> **Data extracts**
(* ===== verification/PromotionPG.v ===== *)
(** * internal/migration/legacybook/postgres.go: the promotion's PostgreSQL store

    The archive's three readers, the repository [Promote] writes through and
    its transaction, and the command of cmd/cabot/legacy.go that reconciles and
    promotes.  [json.Marshal] of the checksummed records and of the report,
    SHA-256, PostgreSQL's [lower] and [strings.EqualFold] are parameters.  The
    unique and foreign keys the inserts rely on are written out; the other
    constraints are statements that may fail. *)
From S2P Require Import Prelude GoStrings GoTime Float64 SQL Ledger Identity Base64 Session IdentityDB LegacyBook Promotion.

(** ** Tables *)
(** The archive [legacy_cabot_book]: its columns may be NULL; numbers are their
    text. *)
Record ArchivedUser := mkArchivedUser {
  ar_user_id : Z; ar_username : option string; ar_email : option string; ar_role : option string;
  ar_balance : option string; ar_free_play_balance : option string
}.
Record ArchivedTransaction := mkArchivedTransaction {
  at_transaction_id : Z; at_user_id : option Z; at_amount : option string; at_type : option string;
  at_description : option string; at_date : option Time
}.
Record ArchivedBet := mkArchivedBet {
  ab_user_bet_id : Z; ab_user_id : option Z; ab_amount : option string; ab_description : option string;
  ab_odds : option string; ab_placed_at : option Time; ab_result : option string; ab_approved : option bool
}.
(** [legacy_import_records], keyed by batch, source table and source key. *)
Record ImportRow := mkImportRow {
  im_target_table : option string; im_target_id : option string; im_checksum : string; im_state : string;
  im_imported_at : option Time
}.
(** [legacy_book_user_mappings], keyed by source user. *)
Record MappingRow := mkMappingRow {
  mp_batch : string; mp_user : string; mp_checksum : string; mp_currency : string; mp_balance : Z; mp_free_play : Z;
  mp_net : Z; mp_difference : Z; mp_state : string; mp_imported_at : option Time
}.
(** [ledger_transactions], keyed by currency and idempotency key, with their
    postings. *)
Record LedgerTxRow := mkLedgerTxRow {
  tx_id : string; tx_type : string; tx_source_type : string; tx_actor : option string; tx_reason : option string;
  tx_expected : Z; tx_occurred_at : Time; tx_postings : list (string * Z)
}.
(** [legacy_book_transactions] and [legacy_book_wagers], keyed by source row. *)
Record HistoryTransaction := mkHistoryTransaction {
  ht_batch : string; ht_user : string; ht_amount : Z; ht_type : string; ht_currency : string; ht_description : string;
  ht_occurred_at : Time; ht_checksum : string
}.
Record HistoryWager := mkHistoryWager {
  hw_batch : string; hw_user : string; hw_stake : Z; hw_terms : string; hw_currency : string; hw_odds : Z;
  hw_placed_at : Time; hw_result : string; hw_approved : bool; hw_checksum : string
}.
(** [migration_batches]; the two jsonb columns as what is marshalled into
    them. *)
Record BatchRow := mkBatchRow {
  ba_source_system : string; ba_source_version : string; ba_state : string;
  ba_source_counts : list (string * Z); ba_reconciliation : list (string * Z) * list Issue;
  ba_completed_at : option Time
}.
#[export] Instance ImportRow_eq_dec : EqDecision ImportRow.
Proof. solve_decision. Defined.
(** C29. Running the legacy promotion again changes nothing.  Suppose [cabot
    legacy-book-promote] succeeded, in a database in which every opening balance
    had its settlement.  Run it again in any later state of the database: rows
    were added to any table, members keep their name, email, status and role,
    the archive is the same, and no statement fails.  It then succeeds, reports
    the same batch, version, figures and counts, and leaves every table exactly
    as it is: no user, membership, posting, audit entry or history row is
    written twice. *)
Theorem legacy_promotions_repeat s s' out s2 :
  unique_rows (db s) -> paired (db s) -> run true s = (s', Ok out) ->
  (forall id b, batches (db s') !! id = Some b -> uuid_cast id = Some id) ->
  later (db s') (db s2) -> quiet (tick s2) ->
  exists n, run true s2 = (SQL.mkSession (db s2) n, Ok out).
Proof.
  intros Hu Hpair H Hcanon Hl Hq. unfold runLegacyBook in H. cbn [negb] in H.
  apply bind_run in H as (u1 & s1 & [E1 _]%query_run & H). apply bind_run in H as (report & s3 & H3 & H).
  apply read_report_run in H3 as [E3 R3]. apply bind_run in H as (u4 & s4 & [E4 _]%query_run & H).
  apply bind_run in H as (json & s5 & [-> Hj]%lift_run & H). set (version := of_bytes _) in H.
  destruct (negb (Promotable report)) eqn:Hprom in H; [done|]. destruct (bool_decide (TrimSpace _ = ""%string)) eqn:He1 in H; [done|].
  destruct (negb (bool_decide (TrimSpace _ = version))) eqn:He2 in H; [done|].
  apply bind_run in H as (actor & s6 & [E6 Ha]%query_run & H). apply bind_run in H as (bid & s7 & H7%wrapped_run & H).
  unfold ensureLegacyMigrationBatch in H7. apply bind_run in H7 as (obid & s8 & [n8 H8]%statement_run & H7).
  destruct obid as [bid'|]; [|done]. apply ret_run in H7 as [-> ->].
  assert (U6 : unique_rows (db s6)) by (by rewrite E6, E4, E3, E1). apply upsert_batch_run in H8 as (U8 & P8 & A8 & b & Hb & Hfor); [|done].
  destruct P8 as [P8 L8]. apply bind_run in H as (result & s9 & H9%wrapped_run & [-> ->]%ret_run).
  destruct (Promote_repeats _ _ _ _ _ _ U8 H9) as (_ & X9 & R9).
  assert (Hpb : exists row, batches (db s9) !! bid' = Some row /\ batch_for version report row /\ promoted_batch bid' row).
  { destruct (ex_batches _ _ X9 _ _ Hb) as (row & Hrow & K1 & K2 & K3 & K4 & _).
    exists row. split; [done|]. split; [destruct Hfor as (B1 & B2 & B3 & B4); unfold batch_for; by rewrite K1, K2, K3, K4|].
    destruct (Promote_cases _ _ _ _ _ _ H9) as [[[e [=]] _]|(t & options' & sa & sb & res & Hc & _ & Ea & Eb & _ & Hrun)].
    destruct (promotion_run pg_lower equal_fold sha256 json_marshal t options' report sa sb res) as [_ [_ _ _ (bid2 & row2 & C2 & Q2 & Z2)]]; [|done|].
    - rewrite Ea. split; [done|]. intros c b' id ty Hty. rewrite L8, E6, E4, E3, E1. exact (Hpair _ _ _ _ Hty).
    - apply check_promotion_options in Hc as [Hbid _]. rewrite Hbid in C2. cbn in C2. apply cast_Ok in C2. rewrite (Hcanon _ _ Hrow) in C2.
      injection C2 as <-. rewrite Eb in Hrow. rewrite Hrow in Q2. by injection Q2 as <-. }
  destruct Hpb as (row & Hrow & Hfor' & Hpr).
  assert (Harch : same_archive (db s1) (db s9)).
  { destruct (ex_archive _ _ X9) as (A1 & A2 & A3). destruct A8 as (A4 & A5 & A6). unfold same_archive.
    by rewrite A1, A2, A3, A4, A5, A6, E6, E4, E3. }
  assert (Hact : forall d2, later (db s9) d2 -> actor_row d2 = Ok actor).
  { intros d2 Hd2. apply (actor_lasts (db s8)); [|unfold actor_row; by rewrite P8, E6].
    destruct Hd2 as (X & Hd2). split; [by etrans|done]. }
  enough (R : replays (run true) (db s9) (PromotionOutput bid' version report result)).
  { destruct (R s2 Hl Hq) as (n & _ & Hr). by exists n. }
  unfold runLegacyBook. cbn [negb].
  eapply replays_bind; [by apply replays_query|]. eapply replays_bind; [by apply R3|]. eapply replays_bind; [by apply replays_query|].
  eapply replays_bind; [by apply replays_lift|]. fold version. rewrite Hprom, He1, He2.
  eapply replays_bind; [by apply replays_query|]. eapply replays_bind; [by apply replays_wrapped, (batch_replays version report _ _ row)|].
  eapply replays_bind; [by apply replays_wrapped|]. apply replays_ret.
Qed.
End promote.
(** One row of [ledgerRowsSQL]. *)
Record ledger_join := mkLedgerJoin {
  lj_at : Time; lj_description : string; lj_type : string; lj_reference : string; lj_label : string; lj_account : string;
  lj_amount : Z; lj_currency : Currency; lj_running : Z; lj_has_running : bool; lj_rank : Z; lj_id : string; lj_row_id : string
}.
(** The postings of an account in the order of its window. *)
Definition history_keys (account : string) (r : LedgerRow * Posting) : list sort_key :=
  [ByZ (nanos (lt_occurred_at r.1)); ByText (lt_id r.1); ByText (posting_id el (lt_id r.1) account)].
Definition postings_on (account : string) d : list (LedgerRow * Posting) :=
  ledger d ≫= fun r => pair r <$> List.filter (fun p => bool_decide (AccountID p = account)) (row_postings r).
Definition account_history (account : string) d : list (LedgerRow * Posting) := order_by (history_keys account) (postings_on account d).
(** [sum(...) OVER (... ROWS BETWEEN UNBOUNDED PRECEDING AND CURRENT ROW)] *)
Fixpoint running (sum : Z) (l : list (LedgerRow * Posting)) : list (LedgerRow * Posting * Z) :=
  match l with
  | [] => []
  | x :: rest => let sum := sum + Cents (Amount x.2) in (x, sum) :: running sum rest
  end.
Definition ledger_entry d (account : string) (x : LedgerRow * Posting * Z) : result ledger_join :=
  let '((r, p), sum) := x in
  let t := lt_transaction r in
  sum ← scan_int64 sum;
  Ok (mkLedgerJoin (lt_occurred_at r)
        (if bool_decide (Tx_Reason t = ""%string) then type_words (Tx_Type t) else Tx_Reason t)
        (TransactionType_text (Tx_Type t))
        (Tx_SourceType t ++ ":" ++ (if bool_decide (Tx_SourceID t = ""%string) then lt_id r else Tx_SourceID t))
        (reference_label (lt_id r) d) (account_name el account) (Cents (Amount p)) (Tx_Currency t) sum true 0 (lt_id r)
        (posting_id el (lt_id r) account)).
Definition past_entry (kr : Z * HistoryTransaction) : ledger_join :=
  let '(id, h) := kr in
  mkLedgerJoin (ht_occurred_at h) (ht_description h) ("legacy_" ++ ht_type h) ("legacy-transaction:" ++ sprint_d id) "" "Legacy archive"
    (ht_amount h) (ht_currency h) 0 false 1 "" (sprint_d id).
Definition ledger_keys (j : ledger_join) : list sort_key :=
  [ByZ (- nanos (lj_at j)); ByZ (lj_rank j); ByTextDesc (lj_id j); ByTextDesc (lj_row_id j)].
(** [LIMIT NULLIF(limit, 0)] *)
Definition limited {A} (limit : nat) (l : list A) : list A := match limit with O => l | _ => take limit l end.
Definition member_postings (user : string) d : list (string * (LedgerRow * Posting * Z)) :=
  accounts_where (owned_by user) d ≫= fun kr => pair kr.2 <$> running 0 (account_history kr.2 d).
Definition ledger_joins (user : string) (limit : nat) d : result (list ledger_join) :=
  entries ← mapM (fun x => ledger_entry d x.1 x.2) (member_postings user d);
  let past := past_entry <$> List.filter (fun kr => bool_decide (ht_user kr.2 = user)) (map_to_list (past_transactions el)) in
  Ok (limited limit (order_by ledger_keys (entries ++ past))).
Definition ledger_row (j : ledger_join) : result PrivateWeb.LedgerRow :=
  currency ← ParseCurrency (TrimSpace (lj_currency j));
  amount ← NewMoney (lj_amount j) currency;
  balance ← NewMoney (lj_running j) currency;
  Ok (PrivateWeb.mkLedgerRow (timestamptz (lj_at j)) (lj_description j) (lj_type j) (lj_reference j) (lj_label j) (lj_account j)
        amount balance (lj_has_running j)).
Definition ledgerRows (userID : string) (limit : nat) : go (list PrivateWeb.LedgerRow) :=
  rows ← query "%w" (fun d => u ← cast userID; ledger_joins u limit d);
  lift (mapM ledger_row rows).
Definition LedgerRows (userID : string) : go (list PrivateWeb.LedgerRow) :=
  lift (requireUserID userID);;
  wrapped "load ledger rows: %w" (ledgerRows userID 0).
(* ===== verification/PrivateStoreProps.v ===== *)
(** * What the private pages show is the book

    The dashboard of internal/privatepg against the ledger: the figures add up,
    the reconciliation finds nothing, exposure is what grading would move, and a
    member's running balances end at the balance. *)
From S2P Require Import Prelude GoStrings GoTime Decimal SQL Web PrivateWeb Ledger Events Payloads Betting Placement Settlement SettlementProps Book PricingStore PromotionPG.
From S2P Require Import BettingDB StoreSteps ParlayStore MarketStore AdjustStore ReadersStore StoreRefinement PrivateStore.

(** ** Lists *)
Lemma mapM_Forall2 {A B} (f : A -> result B) l rs : mapM f l = Ok rs -> Forall2 (fun x r => f x = Ok r) l rs.
Proof. revert rs. induction l as [|x l IH]; intros rs H; cbn in H; go_inv; [constructor|]. constructor; [done|by apply IH]. Qed.
Lemma Forall2_sumZ {A B} (P : A -> B -> Prop) (f : A -> Z) (g : B -> Z) l rs :
  Forall2 P l rs -> (forall x r, P x r -> f x = g r) -> sumZ f l = sumZ g rs.
Proof. intros H HP. induction H as [|x r l rs Hx _ IH]; [done|]. rewrite !sumZ_cons. rewrite (HP _ _ Hx). lia. Qed.

(** ** Whose account is whose *)

(** An account is a member's, of a member there is, or one of the book's own. *)
Definition known_accounts (d : DB) : Prop := forall owner type_ cur id,
  accounts d !! (owner, type_, cur) = Some id ->
  match owner with Some u => is_Some (users d !! u) /\ member_account type_ = true | None => house_account type_ end.
Lemma known_accounts_grow d d' : accounts_grow d d' -> known_accounts d -> known_accounts d'.
Proof.
  intros [_ _ Hh Ho Hu] Hk [u|] t c i Hi.
  - rewrite Hu. apply Ho in Hi as [Hi|Hi]; [by apply (Hk (Some u) t c i)|done].
  - apply Hh in Hi as [Hi|Hi]; [by apply (Hk None t c i)|done].
Qed.

(** A database some commands led to, from one without bets. *)
Record booked (d0 d : DB) : Prop := {
  bo_fresh : fresh_db d0;
  bo_known : known_accounts d0;
  bo_steps : store_steps d0 d;
  bo_checked : deferred_constraints d = true
}.

Section booked.
Context (d0 d : DB) (Hb : booked d0 d).

Lemma booked_inj : accounts_inj d.
Proof. eapply ag_inj; [apply store_steps_accounts, Hb|apply (bo_fresh _ _ Hb)]. Qed.
Lemma booked_known : known_accounts d.
Proof. eapply known_accounts_grow; [apply store_steps_accounts, Hb|apply (bo_known _ _ Hb)]. Qed.
Lemma booked_rows : Forall (fun r => ledger_row_ok d r = true) (ledger d).
Proof.
  pose proof (bo_checked _ _ Hb) as Hd. unfold deferred_constraints in Hd. rewrite forallb_forall in Hd.
  apply Forall_forall. intros r Hr%list_elem_of_In. by apply Hd.
Qed.
Lemma booked_plain : settle_ups_plain d.
Proof.
  eapply so_settle_ups, store_steps_ok; [apply Hb|]. pose proof (bo_fresh _ _ Hb). split; [by apply fresh_keyed|by apply fresh_settle_ups].
Qed.

(** A posting is on one account, and on no other. *)
Lemma booked_posting r p : r ∈ ledger d -> p ∈ row_postings r ->
  exists owner type_, accounts d !! (owner, type_, Tx_Currency (lt_transaction r)) = Some (AccountID p).
Proof.
  intros Hr Hp. pose proof booked_rows as Hok. rewrite Forall_forall in Hok. apply Hok in Hr. unfold ledger_row_ok in Hr. bool_prop.
  match goal with Hx : forallb _ _ = true |- _ => rewrite forallb_forall in Hx; apply list_elem_of_In, Hx in Hp end.
  by apply account_in_spec.
Qed.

> **Work required**
Lines from the records above that hold "PostgreSQL" are the ones to list.

> **Output for this task**
(** * internal/migration/legacybook/postgres.go: the promotion's PostgreSQL store
    SHA-256, PostgreSQL's [lower] and [strings.EqualFold] are parameters.  The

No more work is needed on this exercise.